La mécanique de la machine diplomatique reprendra – probablement bientôt et certainement à termes- le service pour des raisons pragmatiques d’intérêts mutuels, mais plus rien ne sera comme avant. Le Maroc a subi une offense, un outrage de la part du gouvernement espagnol, qui ne peut être oublié, ni pardonné sous l’autel de sauvegarde des relations de bon voisinage.
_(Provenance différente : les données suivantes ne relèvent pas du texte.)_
Definition resourceAwsEc2TransitGatewayPeeringAttachmentCreate (conn : EC2)
           (meta : client.AWSClient) (d : schema.ResourceData) : Outcome :=
  let input := createTransitGatewayPeeringAttachmentInput meta d in
  match CreateTransitGatewayPeeringAttachment conn input with
  | Fail err =>
      (d, Some (Flatf
                  "error creating EC2 Transit Gateway Peering Attachment" err))
  | Ok output =>
      let d := schema.SetId d
                 (aws_StringValue (TransitGatewayAttachmentId output)) in
      match waitForEc2TransitGatewayPeeringAttachmentCreation conn
              (schema.Id d) with
      | Some err =>
          (d, Some (Flatf
             "error waiting for EC2 Transit Gateway Peering Attachment availability"
             err))
      | None => resourceAwsEc2TransitGatewayPeeringAttachmentRead conn meta d
      end
  end.

Definition resourceAwsEc2TransitGatewayPeeringAttachmentUpdate (conn : EC2)
           (d : schema.ResourceData) : Outcome :=
  if schema.HasChange d "tags_all"
  then
    let '(o, n) := schema.GetChange d "tags_all" in
    match Ec2UpdateTags conn (schema.Id d) o n with
    | Some err =>
        (d, Some (Flatf
           "error updating EC2 Transit Gateway Peering Attachment tags" err))
    | None => (d, None)
    end
  else (d, None).

Definition resourceAwsEc2TransitGatewayPeeringAttachmentDelete (conn : EC2)
           (d : schema.ResourceData) : Outcome :=
  let err := DeleteTransitGatewayPeeringAttachment conn (schema.Id d) in
  if tfawserr.ErrMessageContains err
       "InvalidTransitGatewayAttachmentID.NotFound" ""
  then (d, None)
  else
    match err with
    | Some e =>
        (d, Some (Flatf
                    "error deleting EC2 Transit Gateway Peering Attachment" e))
    | None =>
        match waitForEc2TransitGatewayPeeringAttachmentDeletion conn
                (schema.Id d) with
        | Some e =>
            (d, Some (Flatf
               "error waiting for EC2 Transit Gateway Peering Attachment deletion"
               e))
        | None => (d, None)
        end
    end.

Definition resourceAwsEc2CarrierGatewayRead (conn : EC2)
           (meta : client.AWSClient) (d : schema.ResourceData) : Outcome :=
  let '(carrierGateway, err) := findCarrierGatewayByID conn (schema.Id d) in
  if tfawserr.ErrCodeEquals err errCodeInvalidCarrierGatewayIDNotFound
  then (schema.SetId d "", None)
  else
    match err with
    | Some e => (d, Some (Wrapf "error reading EC2 Carrier Gateway" e))
    | None =>
        match carrierGateway with
        | None => (schema.SetId d "", None)
        | Some g =>
            if String.eqb (aws_StringValue (cgState g))
                 CarrierGatewayStateDeleted
            then (schema.SetId d "", None)
            else
              let arn := arn_String (client.Partition meta) ServiceName
                           (client.Region meta)
                           (aws_StringValue (cgOwnerId g))
                           ("carrier-gateway/" ++ schema.Id d) in
              let d := schema.SetString d "arn" (Some arn) in
              let d := schema.SetString d "owner_id" (cgOwnerId g) in
              let d := schema.SetString d "vpc_id" (VpcId g) in
              (setTags meta (cgTags g) d, None)
        end
    end.

Definition resourceAwsEc2CarrierGatewayCreate (conn : EC2)
           (meta : client.AWSClient) (d : schema.ResourceData) : Outcome :=
  let tags := client.MergeDefaultTags meta (schema.GetMap d "tags") in
  match CreateCarrierGateway conn tags
          (Some (schema.GetString d "vpc_id")) with
  | Fail err => (d, Some (Wrapf "error creating EC2 Carrier Gateway" err))
  | Ok output =>
      let d := schema.SetId d (aws_StringValue (CarrierGatewayId output)) in
      match waitCarrierGatewayAvailable conn (schema.Id d) with
      | Some err =>
          (d, Some (Wrapf
             "error waiting for EC2 Carrier Gateway to become available" err))
      | None => resourceAwsEc2CarrierGatewayRead conn meta d
      end
  end.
Cette crise créée par l’Espagne, a mis le Royaume du Maroc devant des choix stratégiques, et orientations prioritaires pour l’ancrage de la nation marocaine dans son environnement géopolitique pour les décennies, voire le siècle à venir. Le Royaume est à la croisée des chemins ! Fort de ses nombreux atouts, sa géographie, sa profondeur historique, sa stabilité politique et sociale, sa richesse culturelle ethnique et humaine, sa fierté légitime de son état fort, etc. le Maroc a toute la capacité d’imposer actuellement, et plus que jamais, ses propres choix pour l’avenir de la nation.
Le temps des effets néfastes de l’acte d’Algesiras de 1906 est bien révolu. Le Maroc fort, libre et souverain dans ses choix stratégiques de développement est déjà là.
Eu égard à sa position géographique exceptionnelle, la croisée des chemins stratégique offre au Royaume du Maroc des choix à hiérarchiser selon les points cardinaux géographiques et astronomiques suivants :
- Au nord, l’espace économique de l’Union Européenne
- À l’Est, le Monde Arabe,
- Au Sud, le continent Africain,
- Et à l’Ouest, l’espace américain au-delà de l’océan.
Certes, les orientations stratégiques peuvent être multiples et non exclusives, mais, le choix fondamentale de l’inclusion économique et sociale, de souveraineté géostratégique est déterminante dans une vision de stratégie économique et politique aux lointains horizons !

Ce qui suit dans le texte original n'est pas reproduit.